Please Go Hop !
The Border Project
Fowlers Live
2 February, 2005
Murray Bramwell
The Border Project’s absorbing theatre game show Please Go Hop! thrives on fun, wit, frenetic energy, Eighties nostalgia and a very welcome serve of theatrical flair. Taking its name from Plastic Bertrand’s kitsch classic Ca Plane Pour Moi (or maybe the Captain Sensible translation, Jet Boy Jet Girl ) it adroitly brings together improvisation and theatrical set pieces in the random format of a dice and board game.
Directed by Sam Haren and Ingrid Voorendt, the Border Project has developed this show through two previous versions, the first at the 2004 Fringe and later last year at Melbourne’s New Wave Festival. With a four night season at Fowlers Live, Please Go Hop! is looking fresher than ever as the six contestants are marshalled by Game Controller Daniel Koerner and energised by sound designers Andrew Russ and Andrew Howard, DJ Sanjii and lighting designer Christian Donoghue.
The show runs over four one-hour rounds as the players – dressed in workout headbands, Adidas trackies and pastel Converse runners – dance, vogue, bluff and act their way through various tasks. Amber McMahon throws the dice, hops to a space and her task is to play a recognisable tune on a lollypop whistle. Kath Fyffe has to recite, in one minute, the plot of Teen Wolf. She, it turns out, is making it up as she goes along – and Cam Goodall challenges with a surprisingly intact recollection of the early work of Michael J Fox. Paul Reichstein has to recall his least favourite teacher. Alirio Zavarce has to describe his childhood lunchbox (it is a Star Wars one) and Cam comes back to read, complete with punctuation, the achingly moronic lyrics to Wake Me Up Before You Go-Go.
According to the dice, and the whims of the Controller, there are all kinds of modes in which a task has to be performed – Operatic, Hardcore, Manic, Sexy, Heavy and Clumsy and so on – and squares marked Glove Power, Chucky Power and Vader. A favourite excruciation for a wrong answer is to have to wear the Darth Vader headpiece while asking the audience questions on true or false statements (Kath) or dirty dancing (Amber) or for Paul, an exercise I can’t recall that left him in a drenching sweat. The tasks are often physically arduous – David Heinrich leads the imaginary light saber duels, Alirio and Cam do arm wrestling, Paul does fifty sit-ups while enumerating as many things as he can think of that he would like.

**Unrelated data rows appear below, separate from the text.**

(** Different coordinates are hashed as different texts. *)
Lemma coords_text_inj pre post x y z pre' post' x' y' z' :
  (pre < 2 ^ 64)%N → (post < 2 ^ 64)%N →
  (- 2 ^ 63 ≤ x < 2 ^ 63)%Z → (- 2 ^ 63 ≤ y < 2 ^ 63)%Z → (- 2 ^ 63 ≤ z < 2 ^ 63)%Z →
  (pre' < 2 ^ 64)%N → (post' < 2 ^ 64)%N →
  (- 2 ^ 63 ≤ x' < 2 ^ 63)%Z → (- 2 ^ 63 ≤ y' < 2 ^ 63)%Z → (- 2 ^ 63 ≤ z' < 2 ^ 63)%Z →
  coords_text pre post x y z = coords_text pre' post' x' y' z' →
  (pre, post, x, y, z) = (pre', post', x', y', z').
Proof.
  intros. rewrite !coords_text_complete in * by done.
  assert (∀ a b c d e, split_char ":" (string_join ":" [show_N a; show_N b; show_Z c; show_Z d; show_Z e])
    = [show_N a; show_N b; show_Z c; show_Z d; show_Z e]) as Hsplit.
  { intros. apply (split_join ":"); [done|].
    repeat constructor; first [apply show_Z_no_colon|apply digits_no_colon, show_N_digit_chars]. }
  match goal with E : string_join _ _ = string_join _ _ |- _ => apply (f_equal (split_char ":")) in E; rewrite !Hsplit in E;
    injection E as E1 E2 E3 E4 E5 end.
  apply (inj pretty) in E1, E2, E3, E4, E5. by subst.
Qed.

(** ** Content hashes *)

Section ContentHash.
Context `{RawBlake3}.

(** How the bytes of a file are cut does not matter. *)
Lemma hash_reads_concat reads hashed :
  Forall (λ part, part ≠ "") reads → hash_reads reads hashed = blake3_raw (hashed +:+ string_join "" reads).
Proof.
  intros Hr. revert hashed. induction Hr as [|part reads Hp Hr IH]; intros hashed; cbn [hash_reads].
  - by rewrite string_app_nil_r.
  - destruct (String.eqb_spec part ""); [done|]. rewrite IH, string_app_assoc. do 2 f_equal.
    destruct reads; [by rewrite string_app_nil_r|done].
Qed.

(** A stored hash is read back. *)
Lemma stored_hash_round_trip algo_prefix hash :
  trim (algo_prefix +:+ hash +:+ nl) = algo_prefix +:+ hash →
  read_stored_hash algo_prefix (Some (write_stored_hash algo_prefix hash)) = Some hash.
Proof. intros Ht. unfold read_stored_hash, write_stored_hash. rewrite Ht. apply strip_prefix_app. Qed.

(** Whatever the hash function is, a directory with two files has the hash of a
    directory with one: its name is the first name, the first digest and the
    second name, and its content is that of the second file. *)
Example one_file_has_the_hash_of_two first second content1 content2 :
  let file name content := {| entry_name := name; entry_is_file := true; entry_reads := Ok [content] |} in
  let merged := first +:+ blake3_raw content1 +:+ second in
  content1 ≠ "" → content2 ≠ "" →
  hash_files [file first content1; file second content2] "" = hash_files [file merged content2] "".
Proof.
  intros file merged H1 H2. unfold file, merged, hash_files, hash_file. simpl.
  destruct (String.eqb_spec content1 ""), (String.eqb_spec content2 ""); try done. simpl.
  by rewrite !string_app_nil_l, !string_app_assoc.
Qed.
End ContentHash.
Definition db_insert {A} (f : A → Tables → result Tables string) (row : A) : state Tables (result unit DbError) :=
  λ t, match f row t with Ok t => (Ok tt, t) | Err error => (Err (DbStatement error), t) end.

(** The stations are predeclared; the tables are created before. *)
Definition seed_schema : state Tables (result unit DbError) :=
  try_each (λ station, db_insert insert_station (station_id station, code station)) STATIONS.

(** [readings_for]: a reading for every hour. *)
Definition readings_for (station : StationSpec) : list Reading :=
  List.map (λ hour : nat,
      let '(p, n, o) := pollutants station (N.of_nat hour) in
      {| reading_uuid := reading_id_of station (N.of_nat hour); reading_station := station_id station;
         measured_at := timestamp_of_millis (SEED_EPOCH_MS + 3600000 * Z.of_nat hour); pm25 := p; no2 := n; ozone := o |})
    (seq 0 (N.to_nat READINGS_PER_STATION)).

Definition seed : state Tables (result unit DbError) :=
  λ t,
    match seed_schema t with
    | (Err e, t) => (Err e, t)
    | (Ok _, t) => try_each (λ station, try_each (db_insert insert_reading) (readings_for station)) STATIONS t
    end.

(** ** Queries *)

Inductive PgType :=
| PgBool | PgInt2 | PgInt4 | PgInt8 | PgFloat4 | PgFloat8 | PgUuid | PgTimestampT | PgTimestamptz | PgDateT
| PgJson | PgJsonb | PgText | PgVarchar | PgBpchar | PgName | PgOther.

(** What decoding a cell gives: a value, null, or an error. *)
Inductive PgCell :=
| CBool (cell : option bool)
| CInt (cell : option Z)
| CFloat (cell : option PgFloat)
| CUuid (cell : option Uuid)
| CTimestamp (cell : option PgTimestamp)
| CInstant (cell : option PgInstant)
| CDate (cell : option PgDate)
| CJson (cell : option (Json Number))
| CText (cell : option string)
| CFailed (error : string).
Definition presigned_download (path : string) (ttl : N) : state Store (result string StoreError) :=
  validated path (require_presign can_presign_read (backend path (op_presign_read path ttl))).

Definition store_put (path bytes : string) : state Store (result unit StoreError) :=
  validated path (backend path (op_write path bytes)).

Definition store_get (path : string) : state Store (result string StoreError) := validated path (backend path (op_read path)).

Definition store_delete (path : string) : state Store (result unit StoreError) :=
  validated path (backend path (op_delete path)).
End ObjectStore.

(** *** The construction of a store *)

Record S3Config := {
  s3_bucket : string;
  s3_endpoint : option string;
  s3_region : option string;
  s3_access_key_id : string;
  s3_secret_access_key : string;
  s3_root : option string
}.

Definition debug_s3 `{!HostPlatform} (self : S3Config) : string :=
  let debug_option (o : option string) := match o with Some s => "Some(" +:+ debug_str s +:+ ")" | None => "None" end in
  debug_struct "S3Config"
    [("bucket", debug_str (s3_bucket self)); ("endpoint", debug_option (s3_endpoint self));
     ("region", debug_option (s3_region self)); ("access_key_id", debug_str (s3_access_key_id self));
     ("secret_access_key", debug_str "<redacted>"); ("root", debug_option (s3_root self))].

(** [Operator::new] of the two services; the builder of S3 is the settings that
    were made, in their order. *)
Class OpendalServices (Store : Type) := {
  op_memory : result Store string;
  op_s3 : list (string * string) → result Store string
}.

Section Construction.
Context {Store : Type} `{!OpendalServices Store}.

(** [None] is the panic of [expect]. *)
Definition store_memory : option Store := match op_memory with Ok op => Some op | Err _ => None end.

Definition store_s3 (config : S3Config) : result Store StoreError :=
  let builder :=
    [("bucket", s3_bucket config); ("access_key_id", s3_access_key_id config);
     ("secret_access_key", s3_secret_access_key config)] in
  let builder := match s3_endpoint config with Some endpoint => builder ++ [("endpoint", endpoint)] | None => builder end in
  let builder := match s3_region config with Some region => builder ++ [("region", region)] | None => builder end in
  let builder := match s3_root config with Some root => builder ++ [("root", root)] | None => builder end in
  match op_s3 builder with Ok op => Ok op | Err source => Err (StoreConfiguration source) end.
End Construction.

(** ** [dataset.rs]: the catalog *)

Definition dataset_column (name : string) (data_type : DataType) (nullable : bool) : ColumnSchema :=
  {| column_name := name; column_type := data_type; column_nullable := nullable; column_metadata := FieldMetadata_default |}.

Definition dataset_relation (name : string) (columns : list ColumnSchema) : RelationSchema :=
  {| rel_namespace := None; rel_name := name; rel_aliases := []; rel_kind := RTable; rel_columns := columns;
     rel_metadata := [] |}.

Definition build_catalog : MemoryCatalog :=
  let catalog := set_snapshot_id MemoryCatalog_default SNAPSHOT_ID in
  let catalog :=
    register_relation catalog
      (dataset_relation "stations"
         [dataset_column "station_id" TUuid false; dataset_column "code" TUtf8 false; dataset_column "name" TUtf8 false;
          dataset_column "city" TUtf8 false; dataset_column "latitude" TFloat64 false;
          dataset_column "longitude" TFloat64 false]) in
  register_relation catalog
    (dataset_relation "readings"
       [dataset_column "reading_id" TUuid false; dataset_column "station_id" TUuid false;
        dataset_column "measured_at" (TTimestamp None) false; dataset_column "pm25" TFloat64 false;
        dataset_column "no2" TFloat64 false; dataset_column "ozone" TFloat64 false]).

(** ** Errors and their texts *)

Inductive ApiError :=
| BadRequest (message : string)
| NotFound (message : string)
| Forbidden (message : string)
| Dependency (message : string)
| Unauthorized (message : string)
| Conflict (message : string).

Definition api_status (e : ApiError) : N :=
  match e with
  | BadRequest _ => 400 | NotFound _ => 404 | Forbidden _ => 403 | Dependency _ => 502 | Unauthorized _ => 401
  | Conflict _ => 409
  end.

Definition api_error_text (e : ApiError) : string :=
  match e with
  | BadRequest m | NotFound m | Forbidden m => m
  | Dependency m => "service dependency failed: " +:+ m
  | Unauthorized m => "authentication required: " +:+ m
  | Conflict m => "import replay conflicts with the existing receipt: " +:+ m
  end.

Definition provenance_error_text (e : ProvenanceError) : string :=
  match e with
  | PStorage m => "provenance storage failed: " +:+ m
  | PSerialization m => "provenance serialization failed: " +:+ m
  end.

Definition bundle_error_text (e : BundleError) : string :=
  match e with
  | BProvenance e => "bundle provenance lookup failed: " +:+ provenance_error_text e
  | BSerialization m => "bundle serialization failed: " +:+ m
  end.

Definition import_error_text (e : ImportError) : string :=
  match e with
  | BundleTooLarge => "bundle exceeds configured byte limit"
  | ArtifactTooLarge => "artifact exceeds configured byte limit"
  | AggregateArtifactTooLarge => "aggregate artifact bytes exceed configured limit"
  | InvalidJson m => "bundle JSON is invalid: " +:+ m
  | JsonLimits => "bundle JSON exceeds configured nesting or string limits"
  | UnsupportedVersion v => "unsupported bundle version '" +:+ v +:+ "'"
  | InvalidDigest => "bundle digest must use blake3-256:<64 lowercase hex>"
  | DigestMismatch => "bundle digest does not match expected digest"
  | TooManyArtifacts => "bundle contains too many artifacts"
  | DuplicateArtifact => "duplicate or conflicting artifact entry"
  | InvalidManifest m => "artifact manifest is invalid: " +:+ m
  | InvalidProfile m => "tabular profile is invalid: " +:+ m
  | InvalidCsv m => "CSV artifact is invalid: " +:+ m
  | InvalidTarget m => "target mapping is invalid: " +:+ m
  | SchemaMismatch => "schema fingerprint does not match the typed schema"
  | ArtifactMismatch => "declared row or byte count does not match the staged artifact"
  end.

(** The [From] instances. *)
Definition of_db_error (e : DbError) : ApiError :=
  match e with ConflictingReplay message => Conflict message | other => Dependency (db_error_text other) end.
Definition of_store_error (e : StoreError) : ApiError := Dependency (store_error_text e).
Definition of_provenance_error (e : ProvenanceError) : ApiError := Dependency (provenance_error_text e).
Definition of_query_error (e : QueryFabricError) : ApiError := BadRequest (query_error_text e).
Definition of_import_error (e : ImportError) : ApiError := BadRequest (import_error_text e).

Inductive ExportError :=
| ExportBundleFailed (e : BundleError)
| ExportProvenanceFailed (e : ProvenanceError)
| ExportStoreFailed (e : StoreError).

Definition of_export_error (e : ExportError) : ApiError :=
  Dependency
    match e with
    | ExportBundleFailed e => bundle_error_text e
    | ExportProvenanceFailed e => provenance_error_text e
    | ExportStoreFailed e => store_error_text e
    end.

Class HostFormat (Number : Type) := {
  (** [serde_json::to_value]. *)
  resource_to_value : ResourceRef → result (Json Number) string;
  history_to_value : ProvenanceHistory (Json Number) → result (Json Number) string;
  mapping_to_value : list TabularColumn → result (Json Number) string;
  policy_to_value : ResourcePolicy → result (Json Number) string;
  (** The JSON number of a literal. *)
  literal_number : string → Number;
  (** [Uuid::simple]. *)
  uuid_simple : Uuid → string;
  to_lowercase : string → string;
  (** [HeaderValue::to_str]. *)
  header_to_str : string → option string
}.

Section Host.
Context `{!SerdeJson}.
#[local] Abbreviation Number := JsonNumber.
Context {Store : Type} `{!Opendal Store} `{!Postgres Number} `{!JsonMap Number} `{V5 : !UuidV5} `{Hash : !Blake3}
  `{Lex : !Lexicon} `{!BundleFormat Number} `{!ImportFormat Number} `{!HostFormat Number} `{!Paseto Number}
  `{Platform : !HostPlatform} `{Server : !PgServer} `{Uni : !Unicode} `{Parser : !SqlParser}.

(** ** [sovereignty.rs] *)

Definition DEMO_LICENSE : DataLicense := CcBy.
Definition DEMO_DOI_PREFIX : string := "10.5072".

Definition station_policy : ResourcePolicy :=
  {| rp_policy := Open_; rp_license := Some DEMO_LICENSE; rp_restriction := None |}.

Definition station_metadata_jsonld (station : StationSpec) : Json Number :=
  object
    [("@context", JString "https://schema.org/"); ("@type", JString "Dataset");
     ("identifier", JString (pg_uuid_text (station_id station)));
     ("name", JString (station_name station +:+ " air-quality readings"));
     ("description",
      JString ("Hourly PM2.5, NO2, and ozone readings from the " +:+ station_name station +:+ " station in "
               +:+ city station +:+ "."));
     ("spatialCoverage",
      object
        [("@type", JString "Place");
         ("geo", object [("@type", JString "GeoCoordinates"); ("latitude", JNumber (literal_number (latitude station)));
                         ("longitude", JNumber (literal_number (longitude station)))]);
         ("name", JString (city station))]);
     ("variableMeasured", JArray [JString "PM2.5"; JString "NO2"; JString "O3"]);
     ("license", JString (rights_uri DEMO_LICENSE))].

Definition station_citation (station : StationSpec) (base_url : string) (doi : option string) : CitationInput :=
  {| cit_id := uuid_simple (station_id station); cit_title := station_name station +:+ " air-quality readings";
     cit_publisher := "QueryFabric Demonstrator"; cit_year := "2026";
     cit_url := base_url +:+ "/resources/" +:+ code station; cit_doi := doi;
     cit_license_spdx := Some (spdx_id DEMO_LICENSE); cit_keywords := ["air-quality"; to_lowercase (city station)];
     cit_repository_url := None |}.

Definition readings_schema : TabularSchema :=
  {| profile := TABULAR_CSV_PROFILE;
     columns := [{| tc_name := "measured_at"; tc_type := CtTimestamp |}; {| tc_name := "pm25"; tc_type := CtFloat64 |};
                 {| tc_name := "no2"; tc_type := CtFloat64 |}; {| tc_name := "ozone"; tc_type := CtFloat64 |}] |}.

(** [None] is the panic of [expect]. *)
Definition readings_csv (rows : list (Json Number)) : option string :=
  match write_tabular_csv number_text readings_schema rows with Ok bytes => Some bytes | Err _ => None end.

Definition export_csv_path (station : StationSpec) : string := "exports/" +:+ code station +:+ "/readings.csv".
Definition bundle_path (station : StationSpec) : string := "bundles/" +:+ code station +:+ ".json".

With blasts of Eighties pop and movie themes – Indiana Jones, Lucasfilms, Sixteen Candles and so on, Please Go Hop! celebrates for the players, and much of its devoted audience, fond memories not only of teen years but the childhood world of The NeverEnding Story, Rubix cubes, My Little Pony, and Slinkies.
In Please Go Hop!,The Border Project has created a smarter, more ironic version of Theatre Sports. The tasks are funny often, but also provide opportunities for dramatically serious set pieces – Paul recalls, at ten, his ferocious Rambo stage, Alirio talks about growing up in Venezuela, and Cam, tells a story from the dinner table. There is an effortless control of pace and interest and the adjudication from Daniel (“I don’t think so”) Koerner brooks no argument and gives no quarter.
With a format that allows the audience to come and go – although many stayed glued to the proceedings for the whole time – Please Go Hop ! is relaxed while coherent, informal but carefully managed. The performers have excellent focus and performance skills, without which the proceedings would readily become tedious or even collapse. Audiences are already enthusiastically returning to this show and it certainly deserves wider opportunities. By all indications Please Go Hop ! has plenty of legs yet.